刑事は俺が答える度に手帳に書き込みをしていった。
「では犯人だが…傘を差してなかったと言ったが、レインコートでも着ていたのか?」
「ホントに暗くて遠かったんだ…わかんねえよ」
「犯人の背丈とかは?例えば梶さんと比べてみて」
「……そこまで、真剣に見てなかったから」
「他に、犯人について覚えていることはないか?」
「なにも…」
「路地に駆けつけてから…気づいたことは?」
そんな余裕はなかった。
俺は口を開くことが億劫で、ただ首を横に振った。事実を話すことが立証することになる。
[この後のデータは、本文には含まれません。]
(** * LED animations of [abstract_hardware_interface/led/animations.py]

    A shallow embedding of the seven animation classes and of the few
    collaborators they talk to (the LED device, [threading.Event], the clock
    and the logger), followed by the properties of their [start] loops.

    [start] runs on one thread while [stop] is called from another one.  The
    embedding makes the second thread explicit: a world carries a schedule
    [stops], and every primitive operation of [start] is a scheduling point at
    which a pending [stop()] of the running instance lands.  Time is a clock in
    milliseconds which only the waits advance. *)

From stdpp Require Import base list strings gmap.
From Stdlib Require Import ZArith Floats Lia.
(** * Sound sources: descriptors, the per-entity component and the system

    A shallow embedding of [src/sound/sound_source_system.h] and its
    implementation file: the [Sound] descriptor, [SoundSourceComponent]
    and [SoundSourceSystem], with the properties of their serialization,
    of the name-keyed sound collection and of the per-frame [update]. *)

From stdpp Require Import base gmap strings list.
From Stdlib Require Import ZArith.

Local Open Scope Z_scope.
Set Warnings "-register-all".

(** ** Values *)

(** A C++ [float], held as its IEEE-754 binary32 bit pattern.  The code
    only stores, copies and passes floats on; it never computes with them. *)
Record float := F32 { f32_bits : Z }.

Definition float_zero : float := F32 0.
Definition float_1 : float := F32 1065353216.      (* 1.0f    = 0x3F800000 *)
Definition float_neg1 : float := F32 3212836864.   (* -1.0f   = 0xBF800000 *)
Definition float_100 : float := F32 1120403456.    (* 100.0f  = 0x42C80000 *)

(** An [int16_t]: an integer with its range; the range is checked by a
    boolean, so that two values with the same integer are the same value. *)
Definition in_int16 (n : Z) : bool := (-32768 <=? n) && (n <=? 32767).

Record int16 := mkInt16 {
  int16_value : Z;
  int16_range : Is_true (in_int16 int16_value);
}.

(** Raw pointers are addresses; a nullable pointer is an [option]. *)
Abbreviation ptr := positive (only parsing).
Abbreviation EntityId := Z (only parsing).

(** Undefined behaviour the code can run into, made explicit. *)
Inductive Fault :=
| NullDeref       (* a member access through a null pointer *)
| DanglingDeref.  (* a member access through a pointer to a destroyed object *)

Inductive result (A : Type) :=
| Ok (a : A)
| Err (e : Fault).
Arguments Ok {A} a.
Arguments Err {A} e.

Definition result_bind {A B} (r : result A) (k : A → result B) : result B :=
  match r with
  | Ok a => k a
  | Err e => Err e
  end.

(** ** StorageContainer *)

(** Modelled from the spec: [StorageContainer] and [StorageList] of
    engine/serialization.h are not part of the sources at hand.  The spec
    calls it a key-value serialization format: a container maps string keys
    to typed values, [set] writes a key, and [get<T>(key, default)] reads
    it, giving the default (a value-initialised [T] when none is passed) when
    the key is absent or holds a value of another type. *)
Inductive StorageValue :=
| VBool (b : bool)
| VInt16 (z : int16)
| VUInt8 (z : Z)
| VFloat (f : float)
| VString (s : string)
| VList (l : list (gmap string StorageValue)).

Abbreviation StorageContainer := (gmap string StorageValue) (only parsing).
Abbreviation StorageList := (list (gmap string StorageValue)) (only parsing).

Module Storage.
Definition set (key : string) (v : StorageValue) (st : StorageContainer)
  : StorageContainer := <[key := v]> st.

Definition get_bool (key : string) (default : bool) (st : StorageContainer) : bool :=
  match st !! key with Some (VBool b) => b | _ => default end.

Definition get_int16 (key : string) (default : int16) (st : StorageContainer) : int16 :=
  match st !! key with Some (VInt16 z) => z | _ => default end.

Definition get_uint8 (key : string) (default : Z) (st : StorageContainer) : Z :=
  match st !! key with Some (VUInt8 z) => z | _ => default end.

Definition get_float (key : string) (default : float) (st : StorageContainer) : float :=
  match st !! key with Some (VFloat f) => f | _ => default end.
そう言われたのに、事件の核の部分になると俺にはわからないことしかない。どうすれば良いか、完全に見失ってしまう。
「わかった。……ほら、手止まってるぞ、食えよ」
刑事の醸し出す雰囲気が柔らかいものに変わった。もう終わりということか。
「梶さん」
ふと俺から喋りかけると、刑事はすごく驚いた顔をした。それに少なからず俺も驚きながら言った。
「浅霧家の使用人って聞いた…」
「ああ…確かそこのご令嬢が同じ学校だったな」
刑事にはすでに調査済みのことだったようだ。
「なんであんなとこ歩いてたんだ」
世羅の家はあの付近にはない。
どこかと聞かれればそれはわからないが、違うことだけは知っていた。あの辺は俺が小さい頃からいるテリトリーだったから。金持ちが住んでるという話しは聞いたことがない。
「自宅があの殺害されたマンションなんだ」
「……住み込みってわけじゃないんだ」
俺は溶けかかったアイスにスプーンを突っ込んで、ようやく食べることを再開させた。
「彼は運転手だからな」
「ふうん。じいやとかじゃないんだ」
勝手にそう思っていた。 しかし庶民の俺にはじいやだろうがばあやだろうが、具体的に何をしているのか知らない。咲田さんのような家政婦とは違うのだろうか?
「ところで、ずっと気になってたんだが…」
しばらく俺が食っているところを黙って見守っていた刑事が、ふと窓の外を見渡しながら言った。
「君の周りに怪しい奴がいるな」
怪しいヤツ…。
「それってもしかして…」
「心当たりあるのか?」
俺も気になっていた。常に感じる視線。家に帰るまで消えない、ということは裏を返せば家にいる間は離れている。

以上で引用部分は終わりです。